Here are 10 recommendations we’ve come up with to voice dismay and anger but get heard and hopefully get good results.
- Think before you complain. You may want to run the scenario by a friend or family member or sleep on it before you take up the fight and make your case.
- When in the moment, remain calm, compose your thoughts and choose the right words, which can be hard when you’re upset. Instead of hurling insults, getting personal or going into attack mode, say, “I am really upset that…” In fact, if you can say all with a smile in a sweet tone, there’s a better chance you’ll be heard. And if you can do this, you’re a better person than us at times.
- Listen carefully to what the other person says rather than shutting out their explanation. Again, if you can listen calmly, hurrah for you.
- If you’re not satisfied with the response, you have options! You can ask for a person in charge and try again, by phone or in person to make your case.
- If at any time a person starts to insult you, let it roll off your back. Don’t start a confrontation but simply do what Barbara did, walk away.
- Still not satisfied after you reach the top brass if you go that route, you can compose an email or letter, make your points and why you have valid points that need to be reconsidered and send it requiring the recipient to sign for it letting you know it went to the right person. In the letter, you might want to be sure you include a timeline depending on what occurred. You may also want to include any receipts and photos.
- Still no resolution to the airplane flight cancelled and no refund for the scratched wood floor when your new sofa was brought in? You have still more options. You might go to a consumer resource site online that will take up your “case” or you might go to Small Claims Court depending on the dollars and circumstances.
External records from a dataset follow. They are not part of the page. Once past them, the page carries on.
(** * MoltBook personalization engine: a shallow embedding

    The development follows [src/feature_04_personalization_engine.py].
    The class [PersonalizationEngine] keeps two JSON documents in memory,
    [user_data] and [catalog], and rewrites the user's file after every
    mutation.  Methods become functions on a record holding the documents
    and the persisted copy of the user's document; the clock
    ([datetime.now()]) and the ISO date parser are passed in.

    Typing of the JSON documents.  Entries read with [d["k"]] are record
    fields; entries read with [d.get("k", ...)] are optional.  The
    [preferences] mapping is a finite map from category names to values,
    and since [add_preference] branches on [isinstance(..., list)] a value
    is either a list of strings or a single string.  Numbers are the finite
    JSON numbers, as rationals. *)

From Stdlib Require Import ZArith QArith String Ascii List Permutation Sorted.
From stdpp Require Import gmap strings list fin_maps pretty.

Local Open Scope string_scope.
Local Open Scope list_scope.
Local Open Scope Z_scope.

(** ** Data model *)

(** A value of the [preferences] mapping. *)
Inductive pref_value : Type :=
  | PList (l : list string)
  | PStr (s : string).

(** One entry of [user_data["history"]], as built by [record_interaction]. *)
Record Interaction : Type := mkInteraction {
  book_id : string;
  action : string;
  timestamp : string;
  rating : option Z
}.

(** One entry of [catalog["books"]]; every field is read with [book.get]. *)
Record Book : Type := mkBook {
  b_id : option string;
  b_title : option string;
  b_author : option string;
  b_genres : option (list string);
  b_themes : option (list string);
  b_reading_level : option string;
  b_formats : option (list string);
  b_average_rating : option Q;
  b_popularity : option Q;
  b_recent_views : option Q;
  b_added_date : option string
}.

(** The user's document. *)
Record UserData : Type := mkUserData {
  preferences : gmap string pref_value;
  history : list Interaction;
  ratings : gmap string Z;
  bookmarks : list string;
  created_at : string
}.

(** The catalog document, [{"books": [...]}]. *)
Record Catalog : Type := mkCatalog {
  books : list Book
}.

(** The engine: the two documents in memory and the content of
    [self.user_file] on disk ([None] while the file does not exist). *)
Record PersonalizationEngine : Type := mkEngine {
  user_data : UserData;
  catalog : Catalog;
  user_file : option UserData
}.

(** ** Python operations on preference values *)

(** The characters of a string, each as a one-character string: what
    iterating over a [str] yields. *)
Definition py_chars (s : string) : list string :=
  map (fun c => String c EmptyString) (list_ascii_of_string s).

(** [a in s] for two strings: [a] occurs in [s] as a substring. *)
Fixpoint py_substring (a s : string) : bool :=
  String.prefix a s ||
  match s with
  | EmptyString => false
  | String _ s' => py_substring a s'
  end.

(** Iterating over a preference value. *)
Definition py_iter (v : pref_value) : list string :=
  match v with
  | PList l => l
  | PStr s => py_chars s
  end.

(** [set(v)]. *)
Definition py_set (v : pref_value) : gset string := list_to_set (py_iter v).

(** [x in v]. *)
Definition py_in (x : string) (v : pref_value) : bool :=
  match v with
  | PList l => bool_decide (x ∈ l)
  | PStr s => py_substring x s
  end.

(** [a == b] where [a] is an optional string of a book and [b] an optional
    preference value ([None == None] holds; a string never equals a list). *)
Definition py_eq_opt (a : option string) (b : option pref_value) : bool :=
  match a, b with
  | None, None => true
  | Some x, Some (PStr y) => bool_decide (x = y)
  | _, _ => false
  end.

(** [avg_rating >= c] on numbers. *)
Definition py_ge (x c : Q) : bool := Qle_bool c x.

(** ** ProfileStore *)

(** The document [_load_user_data] returns when the user's file is absent. *)
Definition default_user_data (now : string) : UserData :=
  {| preferences :=
       <["genres" := PList []]>
       (<["authors" := PList []]>
       (<["themes" := PList []]>
       (<["reading_level" := PStr "general"]>
       (<["format_preference" := PList ["digital"; "audio"]]> ∅))));
     history := [];
     ratings := ∅;
     bookmarks := [];
     created_at := now |}.

Definition _load_user_data (file : option UserData) (now : string) : UserData :=
  match file with
  | Some d => d
  | None => default_user_data now
  end.

Definition _load_catalog (file : option Catalog) : Catalog :=
  match file with
  | Some c => c
  | None => {| books := [] |}
  end.

(** [__init__]: load both documents. *)
Definition init (file : option UserData) (cfile : option Catalog) (now : string)
  : PersonalizationEngine :=
  {| user_data := _load_user_data file now;
     catalog := _load_catalog cfile;
     user_file := file |}.

(** [save_user_data]: overwrite the file with the document in memory. *)
Definition save_user_data (self : PersonalizationEngine) : PersonalizationEngine :=
  {| user_data := user_data self;
     catalog := catalog self;
     user_file := Some (user_data self) |}.

Definition with_user_data (self : PersonalizationEngine) (d : UserData)
  : PersonalizationEngine :=
  {| user_data := d; catalog := catalog self; user_file := user_file self |}.

Definition set_preferences (d : UserData) (p : gmap string pref_value) : UserData :=
  {| preferences := p; history := history d; ratings := ratings d;
     bookmarks := bookmarks d; created_at := created_at d |}.

(** [add_preference]. *)
Definition add_preference (self : PersonalizationEngine) (category value : string)
  : PersonalizationEngine :=
  let d := user_data self in
  let d' :=
    match preferences d !! category with
    | Some (PList l) =>
        if bool_decide (value ∈ l) then d
        else set_preferences d (<[category := PList (l ++ [value])]> (preferences d))
    | Some (PStr _) =>
        set_preferences d (<[category := PStr value]> (preferences d))
    | None => d
    end in
  save_user_data (with_user_data self d').

(** Truth value of the [rating] argument: [None] and [0] are false. *)
Definition py_truthy_rating (r : option Z) : bool :=
  match r with
  | Some z => negb (z =? 0)
  | None => false
  end.

(** [record_interaction]; [now] is [datetime.now().isoformat()]. *)
Definition record_interaction (self : PersonalizationEngine) (now : string)
    (bid act : string) (r : option Z) : PersonalizationEngine :=
  let d := user_data self in
  let interaction :=
    {| book_id := bid; action := act; timestamp := now; rating := r |} in
  let history' := history d ++ [interaction] in
  let ratings' :=
    match r with
    | Some z => if py_truthy_rating r then <[bid := z]> (ratings d) else ratings d
    | None => ratings d
    end in
  let bookmarks' :=
    if bool_decide (act = "bookmarked") then
      if bool_decide (bid ∈ bookmarks d) then bookmarks d
      else bookmarks d ++ [bid]
    else bookmarks d in
  save_user_data (with_user_data self
    {| preferences := preferences d; history := history'; ratings := ratings';
       bookmarks := bookmarks'; created_at := created_at d |}).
- Along the way, keep reminding yourself it’s only your time and your money—of course, the amount may be enormous and continue to infuriate you. But sometimes your time to focus on other happier challenges or events and the chance to lower your blood pressure are more valuable. In the end, you may “win” by knowing you’re right—isn’t the client always right--and by realizing you have a choice of not using that business again.
- Try to avoid putting a negative review online in a platform such as Yelp or Trip Advisor, which may hurt the business long-term. Better to voice it or write and mail or drop off your thoughts. And hope that they take your criticism constructively and learn from what you express.
- Also remember to consider forgiving and being flexible. Sometimes, the business will come back to you after realizing you’ve not made an appointment in weeks or a month or two, if a favorite salon or restaurant. Explain again why. Or give the place perhaps another chance if they don’t. Again, these are your options. You’re in the driver’s seat.